Он предложил ей руку, и они прошли в кабинет, где мистер Каресфут слабо улыбнулся и произнес:

– Здесь нам никто не помешает. Присядьте на этот стул. А теперь простите мне мою дерзость, но я должен спросить вас: я правильно понял, что вы являетесь законной супругой моего сына?

Хильда слегка покраснела и ответила:

– Да, сэр, именно так. Я позаботилась о том, чтобы предоставить доказательства – вот они.

С этими словами она достала из сумочки заверенную копию свидетельства о браке и протянула старику. Он внимательно прочитал его, надев очки в золотой оправе, и вернул бумагу женщине.

– Все в полном порядке. Хм! Насколько я понимаю – вы женаты уже восемь месяцев. Могу я поинтересоваться – почему же я впервые вижу этот замечательный документ? Коротко говоря – почему вы, словно ангел небесный, спустились с небес на нашу грешную землю именно сейчас?

– Я приехала из-за них, – просто ответила Хильда, протягивая сквайру два конверта. – Я приехала, чтобы узнать, правда ли то, что в них написано: либо мой муж дважды лжесвидетель, либо его оклеветали.

Мистер Каресфут прочитал оба анонимных письма. С содержанием первого из них мы уже знакомы, во втором же просто сообщалось о публичном оглашении помолвки Филипа и Марии Ли.

– Говорите! – произнесла Хильда с неожиданным отчаянием, и спокойствие ее лица растаяло, словно лед под потоками весенних ручьев. – Вы должны знать правду – скажите же мне ее! Решите мою судьбу.

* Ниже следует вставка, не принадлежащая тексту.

(* ===== verification/ForkEdit.v ===== *)
(** * Adding and removing forks

    A new leaf, a new root and a parent for the root keep the fork choice's
    invariant.  A new leaf that is its parent's best child becomes the best
    slot of just those ancestors whose best slot was the parent's. *)

From S2P Require Import Prelude Account Sysvar ForkChoice ForkTree ForkOps ForkInv ForkVotes.

Module fork_edit.
Import fork_choice fork_tree fork_ops fork_inv fork_votes.
Implicit Types (m : gmap (Z * Z) ForkInfo) (k p c r : Z * Z) (i j : ForkInfo).

(** ** Propagating a best slot *)

(** All nodes from [x] down to [a] have the best slot [b]. *)
Definition all_best m (b a x : Z * Z) : Prop :=
  under m x a ∧ ∀ y, under m x y → under m y a → fc_best_slot m y = Some b.

Lemma under_same_shape m m' r a k : tree_ok m r → same_shape m m' → under m a k ↔ under m' a k.
Proof. intros T Hs. by eapply (under_shape m m' r). Qed.

Lemma insert_best_shape m k b i : m !! k = Some i → same_shape m (<[k := with_best_slot b i]> m).
Proof.
  intros Hi. unfold same_shape. rewrite fmap_insert. symmetry. apply insert_id. by rewrite lookup_fmap, Hi.
Qed.

(** One step up. *)
Lemma all_best_step m r b a q i x :
  tree_ok m r → m !! a = Some i → best_slot i = b → parent i = Some q →
  all_best m b a x ↔ x = a ∨ all_best m b q x.
Proof.
  intros T Hi Hb Hp. assert (Hpa : fc_parent m a = Some q) by (apply fc_parent_Some; eauto).
  assert (Hba : fc_best_slot m a = Some b) by (unfold fc_best_slot; by rewrite Hi; cbn; rewrite Hb).
  assert (Hqa : under m q a) by (eapply (under_parent m r T); [done|by left]). split.
  - intros [Hu Hall]. apply (under_eq m r T) in Hu as [<-|(q' & Hq' & Hu)]; [by left|right].
    rewrite Hpa in Hq'. injection Hq' as <-. split; [done|]. intros y Hy1 Hy2. apply Hall; [done|].
    by apply (under_trans m r T y q a).
  - intros [->|[Hu Hall]].
    + split; [by left|]. intros y H1 H2. by rewrite (under_antisym m r T y a H2 H1).
    + split; [by apply (under_trans m r T x q a)|]. intros y Hy1 Hy2.
      apply (under_eq m r T) in Hy2 as [<-|(q' & Hq' & Hy2)]; [done|].
      rewrite Hpa in Hq'. injection Hq' as <-. by apply Hall.
Qed.

Lemma propagate_loop_spec {E} m r (k b : Z * Z) n a i :
  tree_ok m r → m !! a = Some i → (below m a < n)%nat →
  ∃ m', propagate_loop (E:=E) k b n (Some a) m = Ok m' ∧ same_shape m m' ∧
    ∀ x j, m !! x = Some j → ∃ j', m' !! x = Some j' ∧
      (all_best m b a x ∧ j' = with_best_slot k j ∨ ¬ all_best m b a x ∧ j' = j).
Proof.
  revert m a i. induction n as [|n IH]; intros m a i T Hi Hn; [lia|]. cbn. rewrite Hi. cbn.
  case_bool_decide as Hb.
  - assert (Hs := insert_best_shape m a k i Hi). pose proof (tree_ok_shape _ _ _ Hs T) as T1.
    destruct (parent i) as [q|] eqn:Hp.
    + destruct (t_parent _ _ T a i q Hi Hp) as (iq & Hq & _). pose proof (t_slots _ _ T a i q Hi Hp) as Hlt.
      assert (Hqa : q ≠ a) by (intros ->; lia).
      destruct (IH (<[a := with_best_slot k i]> m) q iq T1) as (m' & Hm' & Hs' & Hspec); [by rewrite lookup_insert_ne| |].
      { assert (Hpa : fc_parent m a = Some q) by (apply fc_parent_Some; eauto).
        pose proof (parent_below m r T a q Hpa). assert (below (<[a := with_best_slot k i]> m) q <= below m q)%nat; [|lia].
        unfold below. apply map_subseteq_size. apply map_subseteq_spec. intros x y [Hx Hxl]%map_lookup_filter_Some.
        cbn in Hxl. rewrite lookup_insert_ne in Hx by (intros <-; lia). by apply map_lookup_filter_Some. }
      exists m'. split; [done|]. split; [by etrans|].
      assert (Hsame : ∀ x, x ≠ a → all_best (<[a := with_best_slot k i]> m) b q x ↔ all_best m b q x).
      { assert (Hu : ∀ y z, under m y z ↔ under (<[a := with_best_slot k i]> m) y z)
          by (intros; by apply (under_same_shape m _ r)).
        assert (Hbs : ∀ y, under m y q → fc_best_slot (<[a := with_best_slot k i]> m) y = fc_best_slot m y).
        { intros y Hy. unfold fc_best_slot. rewrite lookup_insert_ne; [done|].
          intros <-. apply (under_slot m r T) in Hy as [?|?]; [done|lia]. }
        intros x Hxa. split; intros [H1 H2]; (split; [by apply Hu|]); intros y Hy1 Hy2.
        - rewrite <-Hbs by done. by apply H2; apply Hu.
        - rewrite Hbs by (by apply Hu). by apply H2; apply Hu. }
      intros x j Hj. pose proof (all_best_step m r b a q i x T Hi Hb Hp) as Hst. destruct (decide (x = a)) as [->|Hxa].
      * rewrite Hi in Hj. injection Hj as <-. destruct (Hspec a (with_best_slot k i)) as (j' & Hj' & Hc); [apply lookup_insert_eq|].
        exists j'. split; [done|]. left. split; [apply Hst; by left|]. destruct Hc as [[_ ->]|[_ ->]]; done.
      * destruct (Hspec x j) as (j' & Hj' & Hc); [by rewrite lookup_insert_ne|]. exists j'. split; [done|].
        rewrite (Hsame x Hxa) in Hc. naive_solver.
    + exists (<[a := with_best_slot k i]> m). split; [by destruct n|]. split; [done|]. intros x j Hj.
      assert (Hroot : ∀ y, under m y a → y = a).
      { intros y [->|(q & Hq & _)]%(under_eq m r T); [done|]. apply fc_parent_Some in Hq as (i' & Hi' & ?). congruence. }
      destruct (decide (x = a)) as [->|Hxa].
      * rewrite Hi in Hj. injection Hj as <-. exists (with_best_slot k i). split; [apply lookup_insert_eq|]. left.
        split; [|done]. split; [by left|]. intros y _ ->%Hroot. unfold fc_best_slot. rewrite Hi. cbn. by rewrite Hb.
      * exists j. split; [by rewrite lookup_insert_ne|]. right. split; [|done]. by intros [?%Hroot _].
  - exists m. split; [done|]. split; [done|]. intros x j Hj. exists j. split; [done|]. right. split; [|done]. intros [Hu Hall].
    specialize (Hall a Hu ltac:(by left)). unfold fc_best_slot in Hall. rewrite Hi in Hall. cbn in Hall. congruence.
Qed.

(** ** A new leaf *)

Lemma no_better_child_spec {E} m k w cs :
  (∀ c, c ∈ cs → is_Some (m !! c)) →
  ∃ b, no_better_child (E:=E) m k w cs = Ok b ∧
    (b = true ↔ ∀ c, c ∈ cs → cand m c → ¬ (w < weight m c ∨ w = weight m c ∧ key_ltb c k = true)).
Proof.
  induction cs as [|c cs IH]; intros Hin; cbn.
  { exists true. split; [done|]. split; [|done]. intros _ c ?%elem_of_nil. done. }
  destruct (Hin c ltac:(by left)) as [i Hi]. destruct IH as (b & Hb & Hspec); [intros; apply Hin; by right|].
  unfold fc_stake_voted_subtree, is_candidate. rewrite Hi. cbn.
  pose proof (weight_lookup _ _ _ Hi) as Hw. pose proof (cand_lookup _ _ _ Hi) as Hc.
  destruct (info_is_candidate i); cbn.
  - rewrite <-Hw. destruct ((w <? weight m c) || ((w =? weight m c) && key_ltb c k)) eqn:Hbetter.
    + exists false. split; [done|]. split; [done|]. intros H. exfalso. apply (H c); [by left|by apply Hc|].
      apply orb_true_iff in Hbetter as [?|[? ?]%andb_true_iff]; bool_prop; auto.
    + exists b. split; [done|]. rewrite Hspec. split; intros H c' Hc'; [|by apply H; right].
      apply elem_of_cons in Hc' as [->|?]; [|by apply H]. intros _.
      apply orb_false_iff in Hbetter as [? Hf]. apply andb_false_iff in Hf.
      intros [?|[? Hlt]]; [bool_prop; lia|]. destruct Hf as [?|?]; bool_prop; [done|congruence].
  - exists b. split; [done|]. rewrite Hspec. split; intros H c' Hc'; [|by apply H; right].
    apply elem_of_cons in Hc' as [->|?]; [|by apply H]. intros Hcc%Hc. done.
Qed.

Section new_leaf.
Context m r (k p : Z * Z) (ip : ForkInfo) (T : tree_ok m r) (Hok : nodes_ok m).
Context (Hk : m !! k = None) (Hp : m !! p = Some ip) (Hlt : p.1 < k.1).

Definition leaf : ForkInfo := leaf_info k (Some p) (latest_invalid_ancestor ip).
Definition grown : gmap (Z * Z) ForkInfo := <[p := push_child k ip]> (<[k := leaf]> m).

Lemma leaf_ne : p ≠ k.
Proof using Hlt. intros E%(f_equal fst). lia. Qed.

Lemma grown_leaf : grown !! k = Some leaf.
Proof using Hlt. unfold grown. rewrite lookup_insert_ne by apply leaf_ne. apply lookup_insert_eq. Qed.

Lemma grown_parent : grown !! p = Some (push_child k ip).
Proof. apply lookup_insert_eq. Qed.

Lemma grown_other x : x ≠ k → x ≠ p → grown !! x = m !! x.
Proof. intros. unfold grown. by rewrite !lookup_insert_ne. Qed.

(** The nodes of the larger tree. *)
Lemma grown_inv x i :
  grown !! x = Some i → x = k ∧ i = leaf ∨ x = p ∧ i = push_child k ip ∨ x ≠ k ∧ x ≠ p ∧ m !! x = Some i.
Proof using Hlt.
  destruct (decide (x = k)) as [->|]; [rewrite grown_leaf; intros [= <-]; by left|].
  destruct (decide (x = p)) as [->|]; [rewrite grown_parent; intros [= <-]; by right; left|].
  rewrite grown_other by done. auto.
Qed.

(** A node of the smaller tree and what became of it. *)
Lemma grown_old x i :
  m !! x = Some i → ∃ i', grown !! x = Some i' ∧ x ≠ k ∧ parent i' = parent i ∧
    children i' = children i ++ (if decide (x = p) then [k] else []).
Proof using Hk Hp.
  intros Hi. assert (x ≠ k) by congruence. destruct (decide (x = p)) as [->|Hx].
  - rewrite Hp in Hi. injection Hi as <-. exists (push_child k ip). by rewrite grown_parent.
  - exists i. rewrite grown_other, app_nil_r by done. done.
Qed.

Lemma leaf_not_child x i : m !! x = Some i → k ∉ children i.
Proof using T Hk. intros Hi Hc. destruct (t_child _ _ T x i k Hi Hc) as (j & ? & _). congruence. Qed.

– Девочка… Эти мерзкие письма правдивы от первого до последнего слова. Вы вышли замуж за моего сына – самого гнусного негодяя во всем графстве. Я могу лишь от всего сердца посочувствовать вам.

Хильда выслушала его молча, а затем поднялась со стула с жестом, бесконечно трагическим в своей простоте.

– Тогда все кончено; перед Богом и людьми я отрекаюсь от него. Послушайте… – Она устремила свой взор на свекра. – Я любила вашего сына, он покорил мое сердце, но хоть он и сказал, что любит меня, я подозревала с самого начала, что он легкомысленно играет и со мной, и с моим дорогим другом, с Марией Ли. Поэтому я решила уехать и сказала ему об этом. Тогда он предложил мне немедленно стать его женой, лишь бы я только переменила свое решение. Я любила его… я согласилась – да, я так сильно любила, что согласилась и на большее: скрыть наш брак от вас. Вы сами видите, к чему это привело. Я, последняя из рода фон Хольцхаузен, стою здесь, опозоренная и преданная. Над моей историей станут смеяться за каждым обеденным столом в здешних деревнях, мой позор падет и на голову моего ребенка. Вот как отплатил он мне за то, что я пожертвовала ради него собственной честью и уважением к себе, за то, что согласилась выйти за него замуж – он предал мою любовь и выставил меня на всеобщее посмешище…

– Вообще-то мы привыкли думать, – неожиданно перебил ее старый сквайр, чья гордость была несколько оскорблена, – что наша семья достаточно хороша, чтобы желать войти в нее. Похоже, вы не разделяете эту точку зрения?

– О, да, вы богаты – и это довод для тех, кому важно богатство. Но я сказала вашему сыну, сэр, что честь семьи не в этом. Не он оказал мне честь, женившись на мне – пусть я и была всего лишь немкой-компаньонкой, не имеющей иного приданого, кроме своей красоты. Это я оказала ему честь, – тут она вскинула голову с невыразимой гордостью. – Я, слышите? Мои предки, сэр, были принцами крови, когда его предки пахали землю!